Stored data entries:
=== Section Start ===
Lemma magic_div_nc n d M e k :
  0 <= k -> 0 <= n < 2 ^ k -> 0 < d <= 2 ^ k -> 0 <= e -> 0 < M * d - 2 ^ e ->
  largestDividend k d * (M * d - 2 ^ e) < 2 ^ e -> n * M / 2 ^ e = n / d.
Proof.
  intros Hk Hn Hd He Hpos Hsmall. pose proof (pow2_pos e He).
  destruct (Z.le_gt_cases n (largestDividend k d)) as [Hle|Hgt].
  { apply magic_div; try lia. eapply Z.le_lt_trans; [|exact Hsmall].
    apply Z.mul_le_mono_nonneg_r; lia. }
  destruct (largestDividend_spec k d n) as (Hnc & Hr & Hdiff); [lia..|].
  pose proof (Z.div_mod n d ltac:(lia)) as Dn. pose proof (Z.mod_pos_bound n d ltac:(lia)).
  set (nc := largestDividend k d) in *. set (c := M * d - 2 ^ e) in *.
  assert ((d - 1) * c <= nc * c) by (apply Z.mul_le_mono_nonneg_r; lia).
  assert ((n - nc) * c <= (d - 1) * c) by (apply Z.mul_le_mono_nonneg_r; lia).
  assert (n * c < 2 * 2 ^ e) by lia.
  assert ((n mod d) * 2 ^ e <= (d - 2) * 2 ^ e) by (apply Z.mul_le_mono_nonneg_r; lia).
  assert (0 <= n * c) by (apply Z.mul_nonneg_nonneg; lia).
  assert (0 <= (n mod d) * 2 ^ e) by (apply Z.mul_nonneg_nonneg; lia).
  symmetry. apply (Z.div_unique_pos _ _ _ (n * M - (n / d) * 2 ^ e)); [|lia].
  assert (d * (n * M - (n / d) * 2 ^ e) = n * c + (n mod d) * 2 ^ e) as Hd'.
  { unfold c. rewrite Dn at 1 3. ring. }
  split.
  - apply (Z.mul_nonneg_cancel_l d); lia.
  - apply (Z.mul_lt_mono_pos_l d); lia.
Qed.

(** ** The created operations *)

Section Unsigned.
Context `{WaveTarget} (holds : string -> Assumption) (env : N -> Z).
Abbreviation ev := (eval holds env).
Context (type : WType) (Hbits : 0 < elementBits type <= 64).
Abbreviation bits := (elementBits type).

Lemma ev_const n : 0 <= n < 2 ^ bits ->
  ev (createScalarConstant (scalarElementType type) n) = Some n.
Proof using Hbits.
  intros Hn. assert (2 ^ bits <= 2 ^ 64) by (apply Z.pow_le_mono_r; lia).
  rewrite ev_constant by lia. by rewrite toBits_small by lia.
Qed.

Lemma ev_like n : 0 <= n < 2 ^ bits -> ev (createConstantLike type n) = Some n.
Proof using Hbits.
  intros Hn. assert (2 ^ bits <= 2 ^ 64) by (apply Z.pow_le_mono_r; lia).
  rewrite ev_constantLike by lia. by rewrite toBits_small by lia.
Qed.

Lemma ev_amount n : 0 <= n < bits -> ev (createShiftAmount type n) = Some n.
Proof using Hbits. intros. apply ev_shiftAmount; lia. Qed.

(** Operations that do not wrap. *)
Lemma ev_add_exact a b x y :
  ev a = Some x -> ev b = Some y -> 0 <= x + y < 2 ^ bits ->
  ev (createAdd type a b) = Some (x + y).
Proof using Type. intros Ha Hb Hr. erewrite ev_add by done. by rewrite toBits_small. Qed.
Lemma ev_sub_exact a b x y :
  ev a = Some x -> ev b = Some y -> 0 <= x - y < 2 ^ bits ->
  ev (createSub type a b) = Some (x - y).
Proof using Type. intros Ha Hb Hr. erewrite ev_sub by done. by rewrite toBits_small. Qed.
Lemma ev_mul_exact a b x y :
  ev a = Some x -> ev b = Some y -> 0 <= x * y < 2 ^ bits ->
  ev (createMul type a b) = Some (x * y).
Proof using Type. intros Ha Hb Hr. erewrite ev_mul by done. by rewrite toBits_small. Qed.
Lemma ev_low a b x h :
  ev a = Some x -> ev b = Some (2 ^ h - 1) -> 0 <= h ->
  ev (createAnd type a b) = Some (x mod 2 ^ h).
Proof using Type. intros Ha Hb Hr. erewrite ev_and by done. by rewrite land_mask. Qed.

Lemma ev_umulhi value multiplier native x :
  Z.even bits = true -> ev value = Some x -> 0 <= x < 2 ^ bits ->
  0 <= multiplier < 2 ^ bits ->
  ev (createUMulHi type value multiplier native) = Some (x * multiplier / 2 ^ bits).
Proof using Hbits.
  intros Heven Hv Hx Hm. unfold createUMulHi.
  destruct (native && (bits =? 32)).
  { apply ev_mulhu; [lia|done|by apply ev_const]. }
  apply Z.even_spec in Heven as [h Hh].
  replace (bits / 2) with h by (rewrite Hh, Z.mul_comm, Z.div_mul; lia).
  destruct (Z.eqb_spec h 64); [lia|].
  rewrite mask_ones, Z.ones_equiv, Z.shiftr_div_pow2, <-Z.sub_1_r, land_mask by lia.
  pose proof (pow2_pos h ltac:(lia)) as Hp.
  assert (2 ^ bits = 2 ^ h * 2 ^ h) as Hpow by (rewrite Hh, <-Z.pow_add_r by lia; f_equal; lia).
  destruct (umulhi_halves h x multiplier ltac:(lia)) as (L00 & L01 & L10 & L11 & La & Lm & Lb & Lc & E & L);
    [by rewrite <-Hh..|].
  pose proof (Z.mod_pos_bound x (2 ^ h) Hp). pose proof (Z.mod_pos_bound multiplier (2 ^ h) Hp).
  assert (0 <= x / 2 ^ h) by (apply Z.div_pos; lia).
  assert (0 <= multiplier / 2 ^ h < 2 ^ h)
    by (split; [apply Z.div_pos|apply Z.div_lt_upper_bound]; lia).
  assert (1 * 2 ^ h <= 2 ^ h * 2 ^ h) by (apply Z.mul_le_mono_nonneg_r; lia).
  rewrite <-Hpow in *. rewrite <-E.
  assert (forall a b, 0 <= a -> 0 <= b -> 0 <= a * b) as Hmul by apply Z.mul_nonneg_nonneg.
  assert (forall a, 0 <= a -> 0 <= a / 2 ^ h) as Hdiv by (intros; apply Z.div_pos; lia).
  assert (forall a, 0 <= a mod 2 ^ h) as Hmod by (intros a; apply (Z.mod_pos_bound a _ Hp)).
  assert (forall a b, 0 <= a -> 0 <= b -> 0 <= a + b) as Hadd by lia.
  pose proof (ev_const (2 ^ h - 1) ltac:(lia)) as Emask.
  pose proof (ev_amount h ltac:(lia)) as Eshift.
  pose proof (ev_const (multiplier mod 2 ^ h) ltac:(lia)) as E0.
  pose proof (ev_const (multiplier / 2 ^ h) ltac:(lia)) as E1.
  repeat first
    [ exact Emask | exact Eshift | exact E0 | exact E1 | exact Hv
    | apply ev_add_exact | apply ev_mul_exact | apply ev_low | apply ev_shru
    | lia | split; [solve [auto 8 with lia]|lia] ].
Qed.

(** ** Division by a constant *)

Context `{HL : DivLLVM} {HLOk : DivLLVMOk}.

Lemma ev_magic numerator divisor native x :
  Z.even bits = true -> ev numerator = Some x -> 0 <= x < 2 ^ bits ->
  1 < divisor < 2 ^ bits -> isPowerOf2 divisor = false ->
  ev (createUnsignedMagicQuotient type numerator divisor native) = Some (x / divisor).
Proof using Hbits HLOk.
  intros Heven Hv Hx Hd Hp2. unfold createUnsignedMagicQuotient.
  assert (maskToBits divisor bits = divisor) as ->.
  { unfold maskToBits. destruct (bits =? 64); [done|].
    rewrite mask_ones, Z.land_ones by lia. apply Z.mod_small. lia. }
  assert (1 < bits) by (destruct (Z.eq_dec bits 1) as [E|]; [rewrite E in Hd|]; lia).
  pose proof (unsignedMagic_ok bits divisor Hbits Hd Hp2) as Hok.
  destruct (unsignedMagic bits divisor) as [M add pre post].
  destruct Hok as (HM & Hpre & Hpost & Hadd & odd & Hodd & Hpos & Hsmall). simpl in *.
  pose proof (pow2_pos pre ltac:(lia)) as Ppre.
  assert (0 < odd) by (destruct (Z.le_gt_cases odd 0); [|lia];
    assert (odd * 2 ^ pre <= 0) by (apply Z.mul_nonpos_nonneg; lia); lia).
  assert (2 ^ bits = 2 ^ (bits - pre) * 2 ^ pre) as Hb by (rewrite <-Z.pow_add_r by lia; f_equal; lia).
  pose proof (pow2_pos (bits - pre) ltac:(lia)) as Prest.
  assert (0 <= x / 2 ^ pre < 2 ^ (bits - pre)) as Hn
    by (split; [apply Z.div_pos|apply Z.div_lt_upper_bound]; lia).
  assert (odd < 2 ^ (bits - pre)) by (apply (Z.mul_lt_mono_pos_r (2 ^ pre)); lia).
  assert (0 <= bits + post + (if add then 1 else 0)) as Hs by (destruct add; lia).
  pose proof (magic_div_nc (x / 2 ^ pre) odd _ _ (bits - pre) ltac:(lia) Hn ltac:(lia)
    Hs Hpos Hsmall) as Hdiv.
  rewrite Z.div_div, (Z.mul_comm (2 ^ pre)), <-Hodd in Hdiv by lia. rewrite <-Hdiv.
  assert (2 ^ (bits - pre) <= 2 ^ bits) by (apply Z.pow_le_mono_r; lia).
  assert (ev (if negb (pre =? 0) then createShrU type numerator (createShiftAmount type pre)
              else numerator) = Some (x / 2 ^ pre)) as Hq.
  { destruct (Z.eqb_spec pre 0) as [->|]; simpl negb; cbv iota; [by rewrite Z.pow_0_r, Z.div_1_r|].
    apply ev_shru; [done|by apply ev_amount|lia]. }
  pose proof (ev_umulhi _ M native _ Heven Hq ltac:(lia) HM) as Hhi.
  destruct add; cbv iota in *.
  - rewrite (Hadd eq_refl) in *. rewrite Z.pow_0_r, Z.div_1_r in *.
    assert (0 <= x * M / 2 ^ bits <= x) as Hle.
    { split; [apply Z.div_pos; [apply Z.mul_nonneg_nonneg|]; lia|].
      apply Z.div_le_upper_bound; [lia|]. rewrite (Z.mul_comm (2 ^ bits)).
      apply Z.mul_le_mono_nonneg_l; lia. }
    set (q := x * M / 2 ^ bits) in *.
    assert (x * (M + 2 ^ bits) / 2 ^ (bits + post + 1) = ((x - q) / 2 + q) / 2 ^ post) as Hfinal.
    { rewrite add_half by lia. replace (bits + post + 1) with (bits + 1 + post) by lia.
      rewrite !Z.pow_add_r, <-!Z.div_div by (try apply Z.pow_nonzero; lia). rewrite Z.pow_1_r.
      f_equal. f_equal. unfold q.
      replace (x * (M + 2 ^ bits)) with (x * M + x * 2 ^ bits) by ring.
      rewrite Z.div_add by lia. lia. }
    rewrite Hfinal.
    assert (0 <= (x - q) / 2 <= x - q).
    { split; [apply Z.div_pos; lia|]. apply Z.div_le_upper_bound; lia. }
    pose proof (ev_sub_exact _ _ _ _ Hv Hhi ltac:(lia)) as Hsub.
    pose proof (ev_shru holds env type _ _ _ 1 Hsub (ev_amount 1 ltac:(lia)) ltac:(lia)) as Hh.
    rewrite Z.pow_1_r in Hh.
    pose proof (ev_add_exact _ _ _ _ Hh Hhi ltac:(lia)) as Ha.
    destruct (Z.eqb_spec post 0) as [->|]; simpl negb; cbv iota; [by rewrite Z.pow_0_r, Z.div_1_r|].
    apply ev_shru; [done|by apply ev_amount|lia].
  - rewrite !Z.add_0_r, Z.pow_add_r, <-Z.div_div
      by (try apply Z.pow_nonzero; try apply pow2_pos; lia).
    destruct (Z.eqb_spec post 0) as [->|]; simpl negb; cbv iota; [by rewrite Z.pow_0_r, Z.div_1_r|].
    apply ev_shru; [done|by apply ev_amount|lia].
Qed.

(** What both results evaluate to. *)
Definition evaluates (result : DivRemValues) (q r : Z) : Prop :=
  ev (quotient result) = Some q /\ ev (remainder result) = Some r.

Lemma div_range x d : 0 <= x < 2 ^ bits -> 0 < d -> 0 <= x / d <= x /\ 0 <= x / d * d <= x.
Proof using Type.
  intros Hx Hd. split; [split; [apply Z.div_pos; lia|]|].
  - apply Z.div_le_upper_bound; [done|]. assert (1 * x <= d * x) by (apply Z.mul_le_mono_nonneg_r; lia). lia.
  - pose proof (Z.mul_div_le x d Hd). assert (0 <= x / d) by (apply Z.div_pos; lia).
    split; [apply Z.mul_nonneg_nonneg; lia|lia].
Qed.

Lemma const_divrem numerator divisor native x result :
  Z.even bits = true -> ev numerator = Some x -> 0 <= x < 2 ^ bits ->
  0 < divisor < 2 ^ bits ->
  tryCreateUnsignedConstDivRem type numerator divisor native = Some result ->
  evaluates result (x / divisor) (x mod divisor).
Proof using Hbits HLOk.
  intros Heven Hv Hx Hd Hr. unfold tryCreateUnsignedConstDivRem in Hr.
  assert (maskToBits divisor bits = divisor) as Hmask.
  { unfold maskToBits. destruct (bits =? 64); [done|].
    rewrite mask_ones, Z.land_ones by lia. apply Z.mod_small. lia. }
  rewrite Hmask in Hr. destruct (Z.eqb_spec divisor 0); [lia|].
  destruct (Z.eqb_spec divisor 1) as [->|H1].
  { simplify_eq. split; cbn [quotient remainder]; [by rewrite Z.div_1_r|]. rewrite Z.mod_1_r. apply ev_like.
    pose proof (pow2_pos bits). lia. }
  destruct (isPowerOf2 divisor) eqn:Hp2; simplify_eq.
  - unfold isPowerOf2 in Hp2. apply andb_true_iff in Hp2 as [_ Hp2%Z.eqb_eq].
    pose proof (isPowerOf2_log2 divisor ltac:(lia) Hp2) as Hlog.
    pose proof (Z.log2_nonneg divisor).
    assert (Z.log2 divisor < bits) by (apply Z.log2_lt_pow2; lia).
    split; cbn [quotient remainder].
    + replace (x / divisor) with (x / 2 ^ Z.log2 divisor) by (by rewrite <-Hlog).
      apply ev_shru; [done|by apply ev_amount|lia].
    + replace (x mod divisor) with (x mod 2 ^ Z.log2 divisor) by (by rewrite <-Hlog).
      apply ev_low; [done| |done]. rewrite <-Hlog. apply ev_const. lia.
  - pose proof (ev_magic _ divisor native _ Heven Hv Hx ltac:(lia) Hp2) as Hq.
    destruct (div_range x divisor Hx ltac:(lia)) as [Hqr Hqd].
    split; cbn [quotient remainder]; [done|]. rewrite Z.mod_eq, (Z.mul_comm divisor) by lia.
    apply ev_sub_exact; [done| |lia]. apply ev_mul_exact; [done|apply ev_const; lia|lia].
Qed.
=== Section End ===
=== Section Start ===
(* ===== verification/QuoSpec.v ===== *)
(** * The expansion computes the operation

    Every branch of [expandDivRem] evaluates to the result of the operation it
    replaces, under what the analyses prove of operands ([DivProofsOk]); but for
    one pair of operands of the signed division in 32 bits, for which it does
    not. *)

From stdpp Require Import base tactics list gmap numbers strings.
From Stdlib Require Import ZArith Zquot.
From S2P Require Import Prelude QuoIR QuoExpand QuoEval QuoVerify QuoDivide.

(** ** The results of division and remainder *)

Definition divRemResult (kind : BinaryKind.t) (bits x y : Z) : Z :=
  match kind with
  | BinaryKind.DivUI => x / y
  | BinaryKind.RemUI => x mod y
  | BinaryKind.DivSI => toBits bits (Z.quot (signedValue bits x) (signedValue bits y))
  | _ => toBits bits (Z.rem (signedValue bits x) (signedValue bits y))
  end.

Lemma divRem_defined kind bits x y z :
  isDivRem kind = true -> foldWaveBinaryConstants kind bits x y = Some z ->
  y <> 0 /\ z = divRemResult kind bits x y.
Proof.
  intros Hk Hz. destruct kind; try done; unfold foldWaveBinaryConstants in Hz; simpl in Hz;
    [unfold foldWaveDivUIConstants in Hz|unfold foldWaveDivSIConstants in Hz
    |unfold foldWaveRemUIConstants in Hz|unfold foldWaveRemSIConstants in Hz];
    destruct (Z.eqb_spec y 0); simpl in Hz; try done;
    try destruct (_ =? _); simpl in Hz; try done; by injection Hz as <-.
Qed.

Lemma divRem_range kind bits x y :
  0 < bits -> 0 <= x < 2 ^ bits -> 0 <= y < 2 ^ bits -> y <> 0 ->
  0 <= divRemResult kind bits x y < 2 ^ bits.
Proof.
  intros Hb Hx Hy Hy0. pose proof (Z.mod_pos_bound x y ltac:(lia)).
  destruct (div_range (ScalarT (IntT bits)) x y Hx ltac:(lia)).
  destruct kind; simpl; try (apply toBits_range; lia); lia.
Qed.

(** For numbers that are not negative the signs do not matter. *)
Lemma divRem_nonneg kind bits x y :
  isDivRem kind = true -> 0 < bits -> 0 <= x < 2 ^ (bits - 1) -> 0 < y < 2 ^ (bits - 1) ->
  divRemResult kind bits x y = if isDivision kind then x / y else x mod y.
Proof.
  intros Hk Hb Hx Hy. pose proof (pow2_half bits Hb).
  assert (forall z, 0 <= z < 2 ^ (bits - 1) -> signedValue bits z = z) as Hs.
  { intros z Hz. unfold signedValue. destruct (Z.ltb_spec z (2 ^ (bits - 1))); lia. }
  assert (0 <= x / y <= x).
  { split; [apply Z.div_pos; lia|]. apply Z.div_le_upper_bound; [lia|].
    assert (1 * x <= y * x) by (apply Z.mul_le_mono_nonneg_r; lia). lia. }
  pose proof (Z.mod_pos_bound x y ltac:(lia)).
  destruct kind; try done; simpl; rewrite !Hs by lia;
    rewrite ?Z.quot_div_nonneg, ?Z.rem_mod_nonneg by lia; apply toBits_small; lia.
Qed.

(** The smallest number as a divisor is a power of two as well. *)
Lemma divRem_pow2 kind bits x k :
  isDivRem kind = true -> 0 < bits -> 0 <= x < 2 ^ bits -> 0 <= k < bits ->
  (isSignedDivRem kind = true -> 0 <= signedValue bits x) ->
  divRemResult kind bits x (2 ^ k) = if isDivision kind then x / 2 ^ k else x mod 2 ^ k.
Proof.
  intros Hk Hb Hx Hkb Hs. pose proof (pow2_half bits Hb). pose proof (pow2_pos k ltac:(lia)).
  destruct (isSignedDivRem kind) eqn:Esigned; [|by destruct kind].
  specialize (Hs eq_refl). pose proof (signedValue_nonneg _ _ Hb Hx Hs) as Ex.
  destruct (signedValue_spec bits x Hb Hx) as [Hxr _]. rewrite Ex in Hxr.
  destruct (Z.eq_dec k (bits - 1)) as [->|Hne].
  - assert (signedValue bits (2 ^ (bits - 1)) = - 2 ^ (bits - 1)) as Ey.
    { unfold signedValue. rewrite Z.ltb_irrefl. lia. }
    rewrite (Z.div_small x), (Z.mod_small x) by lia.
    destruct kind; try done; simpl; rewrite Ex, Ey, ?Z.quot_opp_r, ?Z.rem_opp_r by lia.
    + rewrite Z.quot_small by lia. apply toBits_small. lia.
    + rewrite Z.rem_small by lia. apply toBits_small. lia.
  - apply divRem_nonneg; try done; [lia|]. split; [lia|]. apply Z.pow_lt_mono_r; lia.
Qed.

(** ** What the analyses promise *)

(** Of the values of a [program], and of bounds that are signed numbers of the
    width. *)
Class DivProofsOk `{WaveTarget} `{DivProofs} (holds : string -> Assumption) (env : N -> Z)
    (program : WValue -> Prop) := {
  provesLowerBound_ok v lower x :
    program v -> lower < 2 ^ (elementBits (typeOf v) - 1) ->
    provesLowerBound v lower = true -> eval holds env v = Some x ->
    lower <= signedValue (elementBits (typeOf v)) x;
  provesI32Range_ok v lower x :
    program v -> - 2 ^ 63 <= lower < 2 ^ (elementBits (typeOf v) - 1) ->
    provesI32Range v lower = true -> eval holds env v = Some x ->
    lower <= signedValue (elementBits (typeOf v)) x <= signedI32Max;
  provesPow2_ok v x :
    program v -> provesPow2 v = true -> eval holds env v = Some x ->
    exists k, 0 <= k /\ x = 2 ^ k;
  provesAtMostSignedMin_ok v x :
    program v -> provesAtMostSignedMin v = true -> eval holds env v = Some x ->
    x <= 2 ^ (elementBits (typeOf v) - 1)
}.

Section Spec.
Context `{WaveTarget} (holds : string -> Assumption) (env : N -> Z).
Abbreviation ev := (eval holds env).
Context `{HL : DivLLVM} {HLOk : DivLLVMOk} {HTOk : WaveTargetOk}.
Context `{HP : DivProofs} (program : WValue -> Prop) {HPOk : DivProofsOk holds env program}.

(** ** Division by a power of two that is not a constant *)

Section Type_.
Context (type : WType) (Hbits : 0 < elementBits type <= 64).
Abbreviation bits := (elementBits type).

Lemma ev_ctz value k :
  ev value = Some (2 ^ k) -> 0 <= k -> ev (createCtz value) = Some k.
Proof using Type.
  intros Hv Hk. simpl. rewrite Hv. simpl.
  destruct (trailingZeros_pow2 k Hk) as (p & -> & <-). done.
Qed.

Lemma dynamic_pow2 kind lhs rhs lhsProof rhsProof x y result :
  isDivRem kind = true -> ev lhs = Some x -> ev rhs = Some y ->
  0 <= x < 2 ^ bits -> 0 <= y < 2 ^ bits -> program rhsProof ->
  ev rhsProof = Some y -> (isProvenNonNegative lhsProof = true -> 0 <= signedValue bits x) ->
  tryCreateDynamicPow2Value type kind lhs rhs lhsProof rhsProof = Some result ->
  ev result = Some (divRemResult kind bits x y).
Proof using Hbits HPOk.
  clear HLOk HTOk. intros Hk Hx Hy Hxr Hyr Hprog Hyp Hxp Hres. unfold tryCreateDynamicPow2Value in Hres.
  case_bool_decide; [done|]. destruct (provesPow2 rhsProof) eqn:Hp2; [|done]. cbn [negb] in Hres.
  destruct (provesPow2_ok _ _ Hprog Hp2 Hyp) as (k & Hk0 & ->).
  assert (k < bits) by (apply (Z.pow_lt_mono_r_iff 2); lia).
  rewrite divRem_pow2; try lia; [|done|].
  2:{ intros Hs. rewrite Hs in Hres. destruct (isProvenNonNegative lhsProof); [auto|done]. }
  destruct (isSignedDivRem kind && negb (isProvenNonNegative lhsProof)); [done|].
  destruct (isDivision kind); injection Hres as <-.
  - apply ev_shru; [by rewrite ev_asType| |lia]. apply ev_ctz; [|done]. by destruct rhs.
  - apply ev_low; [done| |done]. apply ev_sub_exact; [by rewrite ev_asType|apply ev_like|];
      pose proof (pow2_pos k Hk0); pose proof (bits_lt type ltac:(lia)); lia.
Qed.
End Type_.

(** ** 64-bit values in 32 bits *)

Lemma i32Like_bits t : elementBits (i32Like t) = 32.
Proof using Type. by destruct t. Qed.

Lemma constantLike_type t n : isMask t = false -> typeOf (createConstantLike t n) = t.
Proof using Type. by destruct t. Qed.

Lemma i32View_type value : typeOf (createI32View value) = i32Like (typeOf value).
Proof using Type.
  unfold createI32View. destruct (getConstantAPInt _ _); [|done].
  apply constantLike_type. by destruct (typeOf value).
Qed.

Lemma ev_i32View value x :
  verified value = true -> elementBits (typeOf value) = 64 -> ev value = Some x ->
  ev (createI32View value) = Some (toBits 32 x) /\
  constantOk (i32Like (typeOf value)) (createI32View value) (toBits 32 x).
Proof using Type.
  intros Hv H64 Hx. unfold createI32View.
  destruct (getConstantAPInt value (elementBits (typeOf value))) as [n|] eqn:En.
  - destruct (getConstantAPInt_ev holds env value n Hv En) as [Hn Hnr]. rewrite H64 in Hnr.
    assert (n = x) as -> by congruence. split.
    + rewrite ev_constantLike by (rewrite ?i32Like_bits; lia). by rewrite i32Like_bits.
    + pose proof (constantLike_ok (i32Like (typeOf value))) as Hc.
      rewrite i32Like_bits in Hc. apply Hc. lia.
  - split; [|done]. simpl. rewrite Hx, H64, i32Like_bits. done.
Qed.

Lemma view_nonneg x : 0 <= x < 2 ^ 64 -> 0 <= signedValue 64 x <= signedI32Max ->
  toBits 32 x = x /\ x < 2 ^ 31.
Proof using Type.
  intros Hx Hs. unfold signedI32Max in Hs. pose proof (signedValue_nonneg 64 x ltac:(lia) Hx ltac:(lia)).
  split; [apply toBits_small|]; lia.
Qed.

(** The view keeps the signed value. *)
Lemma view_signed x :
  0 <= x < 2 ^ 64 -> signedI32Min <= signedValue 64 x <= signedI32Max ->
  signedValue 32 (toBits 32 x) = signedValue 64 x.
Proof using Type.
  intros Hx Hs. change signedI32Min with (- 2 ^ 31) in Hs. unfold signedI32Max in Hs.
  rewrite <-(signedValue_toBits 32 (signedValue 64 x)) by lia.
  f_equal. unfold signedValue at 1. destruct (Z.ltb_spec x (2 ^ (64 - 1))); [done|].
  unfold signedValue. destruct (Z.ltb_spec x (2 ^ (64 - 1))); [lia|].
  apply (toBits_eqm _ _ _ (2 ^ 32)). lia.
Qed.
=== Section End ===
For this exercise, repeat exactly the lines of the data above from the one with "rewrite <-Hpow in *. rewrite <-E." down to the one with "1 < divisor", both end lines included.

ANSWER FOR THIS EXERCISE:
  rewrite <-Hpow in *. rewrite <-E.
  assert (forall a b, 0 <= a -> 0 <= b -> 0 <= a * b) as Hmul by apply Z.mul_nonneg_nonneg.
  assert (forall a, 0 <= a -> 0 <= a / 2 ^ h) as Hdiv by (intros; apply Z.div_pos; lia).
  assert (forall a, 0 <= a mod 2 ^ h) as Hmod by (intros a; apply (Z.mod_pos_bound a _ Hp)).
  assert (forall a b, 0 <= a -> 0 <= b -> 0 <= a + b) as Hadd by lia.
  pose proof (ev_const (2 ^ h - 1) ltac:(lia)) as Emask.
  pose proof (ev_amount h ltac:(lia)) as Eshift.
  pose proof (ev_const (multiplier mod 2 ^ h) ltac:(lia)) as E0.
  pose proof (ev_const (multiplier / 2 ^ h) ltac:(lia)) as E1.
  repeat first
    [ exact Emask | exact Eshift | exact E0 | exact E1 | exact Hv
    | apply ev_add_exact | apply ev_mul_exact | apply ev_low | apply ev_shru
    | lia | split; [solve [auto 8 with lia]|lia] ].
Qed.

(** ** Division by a constant *)

Context `{HL : DivLLVM} {HLOk : DivLLVMOk}.

Lemma ev_magic numerator divisor native x :
  Z.even bits = true -> ev numerator = Some x -> 0 <= x < 2 ^ bits ->
  1 < divisor < 2 ^ bits -> isPowerOf2 divisor = false ->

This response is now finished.